Das Aus für Nord Stream 2 bedeutet energiepolitischen Selbstmord
Die Außenministerin Baerbock hat vorgelegt, Bundeskanzler Scholz hat das Eigentor vollendet, die Inbetriebnahme der Ostsee-Pipeline Nord Stream 2 ist nun auf Eis gelegt. “Deutschland sei bereit, einen hohen wirtschaftlichen Preis zu bezahlen” verkündete Baerbock auch noch mit stolz erhobenem Haupt im Vorfeld.

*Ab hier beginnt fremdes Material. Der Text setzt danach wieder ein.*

(* ===== verification/RegionTeardown.v ===== *)
(** * The wholesale free preserves the store

    The loops of a free, one lemma each: what the candidate walk collects, what
    the rescue keeps, and what tearing the rest down leaves behind.  Every loop
    ends within the fuel its definition gives it. *)

From stdpp Require Import base numbers list option gmap fin_maps sets.
From S2P Require Import Prelude Regions RegionFree RegionInv.

Section Lost.
Context {lost : N}.

(** ** Weights of visited and unvisited entries *)

Lemma unvisited_add regs seen r : unvisited regs ({[r]} ∪ seen) = delete r (unvisited regs seen).
Proof.
  apply map_eq. intros k. unfold unvisited. destruct (decide (k = r)) as [->|Hne].
  - rewrite lookup_delete_eq. apply map_lookup_filter_None. right. intros x _. simpl. set_solver.
  - rewrite lookup_delete_ne by done. rewrite !map_lookup_filter.
    destruct (regs !! k); [|done]. simpl.
    destruct (decide (k ∉ seen)); [rewrite !option_guard_True|rewrite !option_guard_False]; set_solver.
Qed.

Lemma visited_remove regs d m : visited regs (d ∖ {[m]}) = delete m (visited regs d).
Proof.
  apply map_eq. intros k. unfold visited. destruct (decide (k = m)) as [->|Hne].
  - rewrite lookup_delete_eq. apply map_lookup_filter_None. right. intros x _. simpl. set_solver.
  - rewrite lookup_delete_ne by done. rewrite !map_lookup_filter.
    destruct (regs !! k); [|done]. simpl.
    destruct (decide (k ∈ d)); [rewrite !option_guard_True|rewrite !option_guard_False]; set_solver.
Qed.

Lemma children_pay_unvisited regs seen r :
  r ∉ seen ->
  length (children_of regs r) + weight child_weight (unvisited regs ({[r]} ∪ seen)) <=
  weight child_weight (unvisited regs seen).
Proof.
  intros Hr. rewrite unvisited_add. unfold children_of. destruct (regs !! r) as [e|] eqn:E.
  - assert (unvisited regs seen !! r = Some e) as Eu by by apply map_lookup_filter_Some.
    rewrite (weight_delete _ _ _ _ Eu). done.
  - apply weight_delete_le.
Qed.

Lemma children_pay_visited regs d m :
  m ∈ d ->
  length (children_of regs m) + weight child_weight (visited regs (d ∖ {[m]})) <=
  weight child_weight (visited regs d).
Proof.
  intros Hm. rewrite visited_remove. unfold children_of. destruct (regs !! m) as [e|] eqn:E.
  - assert (visited regs d !! m = Some e) as Eu by by apply map_lookup_filter_Some.
    rewrite (weight_delete _ _ _ _ Eu). done.
  - apply weight_delete_le.
Qed.

Lemma forest_children regs p c :
  forest_ok (shape <$> regs) -> c ∈ children_of regs p ->
  exists ep ec, regs !! p = Some ep /\ regs !! c = Some ec /\ reclaim ec = Owned p.
Proof.
  intros Hf Hc. unfold children_of in Hc. destruct (regs !! p) as [ep|] eqn:Ep; [|set_solver].
  destruct (fo_child _ Hf p (owner_of (reclaim ep)) (owned_children ep) c) as [l Hl]; [|done|].
  - by rewrite lookup_fmap, Ep.
  - rewrite lookup_fmap in Hl. destruct (regs !! c) as [ec|] eqn:Ec; [|done]. exists ep, ec.
    split_and!; try done. unfold shape in Hl. simplify_eq/=. destruct (reclaim ec); by simplify_eq/=.
Qed.

(** ** The candidate walk *)

(** Where a candidate came from: a seeded root, or a child of a collected owner. *)
Definition sourced (regs : gmap N RegionEntry) (roots : list N) (dying : gset N) (x : Candidate) : Prop :=
  match x.2 with
  | None => x.1 ∈ roots
  | Some o => o ∈ dying /\ x.1 ∈ children_of regs o
  end.

Record collected (s : RegionStore) (roots : list N) (dying : gset N) (cands : list Candidate) : Prop := {
  co_nodup : NoDup cands.*1;
  co_dying r : r ∈ dying <-> r ∈ cands.*1;
  co_live r : r ∈ dying -> is_Some (regions s !! r);
  co_sourced x : x ∈ cands -> sourced (regions s) roots dying x;
  co_closed p c : p ∈ dying -> c ∈ children_of (regions s) p -> c ∈ dying;
  co_roots r : r ∈ roots -> is_Some (regions s !! r) -> r ∈ dying }.

Lemma sourced_mono regs roots d1 d2 x : d1 ⊆ d2 -> sourced regs roots d1 x -> sourced regs roots d2 x.
Proof. intros Hd. unfold sourced. destruct (x.2); set_solver. Qed.

Lemma sourced_live s roots d r o :
  store_ok lost s -> sourced (regions s) roots d (r, Some o) -> is_Some (regions s !! r).
Proof.
  intros Hok [_ Hc]. destruct (forest_children _ _ _ (so_forest lost s Hok) Hc) as (? & ? & _ & ? & _). eauto.
Qed.

Section Collect.
Context (s : RegionStore) (roots : list N) (Hok : store_ok lost s).

Definition walk_inv (st : gset N * list Candidate) (stack : list Candidate) : Prop :=
  let '(dying, cands) := st in
  NoDup cands.*1 /\ (forall r, r ∈ dying <-> r ∈ cands.*1) /\
  (forall r, r ∈ dying -> is_Some (regions s !! r)) /\
  (forall x, x ∈ cands \/ x ∈ stack -> sourced (regions s) roots dying x) /\
  (forall p c, p ∈ dying -> c ∈ children_of (regions s) p -> c ∈ dying \/ (c, Some p) ∈ stack) /\
  (forall r, r ∈ roots -> is_Some (regions s !! r) -> r ∈ dying \/ (r, None) ∈ stack).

Es sollte wohl als großmündige geopolitische Warnung erscheinen, ist im Ergebnis aber ein direkter Anschlag auf deutsche Interessen durch die Bundesregierung selbst. Damit nimmt die Regierung mutwillig einen weiteren rasanten Anstieg der Energiekosten in Kauf. Zum Leid der Bürger: Es drohen Versorgungsengpässe, Preisexplosionen auf dem Gasmarkt und es führt für viele Menschen weiter in de Armut.
Deutschland bezieht gut die Hälfte seiner Erdgasimporte aus Russland und hat sich in den letzten Jahren immer abhängiger gemacht: zum einen durch das Verbot von Ölheizungen und zum anderen durch den Ausstieg aus der Kern- und Kohleenergie.
Und die eigenen Erdgasvorkommen will Deutschland auch nicht anfassen. Inzwischen haben die Gasspeicher einen Tiefstand erreicht, schon jetzt führen die explodierenden Energiepreise zu einer akuten Energiearmut für Geringverdiener, Familien und Unternehmen. Bei erneutem Kälteeinbruch wären die Folgen verheerend.
Die Nicht-Inbetriebnahme der Gas-Pipeline ist ein schwerer energiepolitischer Fehler der Ampel-Regierung. Als abhängiger Kunde und Importeur schadet sich Deutschland nur selbst. Auf dem globalen Rohstoff- und Energiesektor gibt es für Russlands Gas genug Abnehmer. Eine Sanktion, mit der man vorwiegend sich selbst schadet, statt dem Sanktionierten, zeugt von politischer Unfähigkeit. Unser Land und unsere Bürger haben wahrlich Besseres verdient!